[Opening Raw data section]

(** * env-crypto: the encryption engine of [src/env-crypto.ts], its
    loader and its command line

    A shallow embedding of [validatePath], [clearBuffer], [encryptEnvFile]
    and [decryptEnvFile], with the parts of the JavaScript run time they
    call (path, fs, JSON, Buffer, crypto, RegExp) modelled next to them;
    then of [processEnvValue], [initEnv] and [resetEnv] of
    [src/env-loader.ts] and of the script [cli/env-crypto.ts]. *)

From Stdlib Require Import NArith ZArith String Ascii Lia.
From Stdlib.Strings Require Import Byte.
From stdpp Require Import base option list gmap.

Local Open Scope N_scope.

(** ** JavaScript strings

    A JavaScript string is a sequence of UTF-16 code units. *)

Abbreviation jsstring := (list N).

Fixpoint js (s : string) : jsstring :=
  match s with
  | EmptyString => []
  | String a r => N_of_ascii a :: js r
  end.

Fixpoint startsWith (s p : jsstring) {struct p} : bool :=
  match p, s with
  | [], _ => true
  | _ :: _, [] => false
  | c :: p', d :: s' => (c =? d) && startsWith s' p'
  end.

Definition endsWith (s p : jsstring) : bool := startsWith (rev s) (rev p).

(** [s.substring(a, b)] for [0 <= a <= b]. *)
Definition substring (a b : nat) (s : jsstring) : jsstring :=
  take (b - a) (drop a s).

(** [s.split(c)] for a one-character separator: always at least one piece. *)
Fixpoint split_on (c : N) (s : jsstring) : list jsstring :=
  match s with
  | [] => [[]]
  | x :: r =>
      if x =? c then [] :: split_on c r
      else match split_on c r with
           | h :: t => (x :: h) :: t
           | [] => [[x]]
           end
  end.

Fixpoint join_with (sep : jsstring) (l : list jsstring) : jsstring :=
  match l with
  | [] => []
  | [x] => x
  | x :: r => x ++ sep ++ join_with sep r
  end.

Definition jsstring_eqb (a b : jsstring) : bool := bool_decide (a = b).

(** ** Errors

    [EnvCryptoError] is the class of the engine: a message and a [code].
    The other constructors are the errors the run time throws by itself. *)

Inductive js_error : Type :=
  | EnvCryptoError (message code : jsstring)
  | SyntaxError (message : jsstring)
  | TypeError (message : jsstring)
  | SystemError (code : jsstring)
  | CryptoError (message : jsstring).

(** The tag a caller can branch on: only an [EnvCryptoError] carries one. *)
Definition error_code (e : js_error) : option jsstring :=
  match e with
  | EnvCryptoError _ c => Some c
  | _ => None
  end.

Definition is_EnvCryptoError (e : js_error) : bool :=
  match e with EnvCryptoError _ _ => true | _ => false end.

Inductive outcome (A : Type) : Type :=
  | Return (a : A)
  | Throw (e : js_error).
Arguments Return {A} a.
Arguments Throw {A} e.

(** ** Module [path] (POSIX flavour)

    [path.resolve], [path.relative], [path.isAbsolute] and [path.sep] of the
    run time, on a POSIX host. *)
Module path.

Definition sep : jsstring := js "/".
Definition slash : N := 47.
Definition dot : jsstring := js ".".
Definition dotdot : jsstring := js "..".

Definition isAbsolute (p : jsstring) : bool :=
  match p with
  | c :: _ => c =? slash
  | [] => false
  end.

(** [normalizeString]: drop empty and [.] segments, let [..] remove the
    segment before it; above the start, [..] is kept only when
    [allowAboveRoot]. [acc] is the stack of kept segments, last first. *)
Fixpoint normalize_segs (allowAboveRoot : bool) (acc segs : list jsstring)
  : list jsstring :=
  match segs with
  | [] => rev acc
  | s :: r =>
      if jsstring_eqb s [] || jsstring_eqb s dot then
        normalize_segs allowAboveRoot acc r
      else if jsstring_eqb s dotdot then
        match acc with
        | top :: acc' =>
            if jsstring_eqb top dotdot
            then normalize_segs allowAboveRoot (s :: acc) r
            else normalize_segs allowAboveRoot acc' r
        | [] =>
            if allowAboveRoot
            then normalize_segs allowAboveRoot [s] r
            else normalize_segs allowAboveRoot [] r
        end
      else normalize_segs allowAboveRoot (s :: acc) r
  end.

Definition normalizeString (p : jsstring) (allowAboveRoot : bool) : jsstring :=
  join_with sep (normalize_segs allowAboveRoot [] (split_on slash p)).

(** The loop of [resolve], from the last argument to the first and then the
    working directory, until an absolute piece is met. *)
Fixpoint resolve_loop (rargs : list jsstring) (resolvedPath : jsstring)
  : jsstring * bool :=
  match rargs with
  | [] => (resolvedPath, false)
  | p :: r =>
      match p with
      | [] => resolve_loop r resolvedPath
      | _ =>
          let rp := p ++ sep ++ resolvedPath in
          if isAbsolute p then (rp, true) else resolve_loop r rp
      end
  end.

Definition resolve (cwd : jsstring) (args : list jsstring) : jsstring :=
  let '(resolvedPath, resolvedAbsolute) := resolve_loop (rev args ++ [cwd]) [] in
  let n := normalizeString resolvedPath (negb resolvedAbsolute) in
  if resolvedAbsolute then sep ++ n
  else match n with [] => dot | _ => n end.

(** Segments of an absolute, normalized path. *)
Definition segments (p : jsstring) : list jsstring :=
  normalize_segs false [] (split_on slash p).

[Closing Raw data section]

* _The problem_: The word to look for is "allowAboveRoot"; copy out every line of the entries that holds it.

* _Task solution_:
    [allowAboveRoot]. [acc] is the stack of kept segments, last first. *)
Fixpoint normalize_segs (allowAboveRoot : bool) (acc segs : list jsstring)
        normalize_segs allowAboveRoot acc r
            then normalize_segs allowAboveRoot (s :: acc) r
            else normalize_segs allowAboveRoot acc' r
            if allowAboveRoot
            then normalize_segs allowAboveRoot [s] r
            else normalize_segs allowAboveRoot [] r
      else normalize_segs allowAboveRoot (s :: acc) r
Definition normalizeString (p : jsstring) (allowAboveRoot : bool) : jsstring :=
  join_with sep (normalize_segs allowAboveRoot [] (split_on slash p)).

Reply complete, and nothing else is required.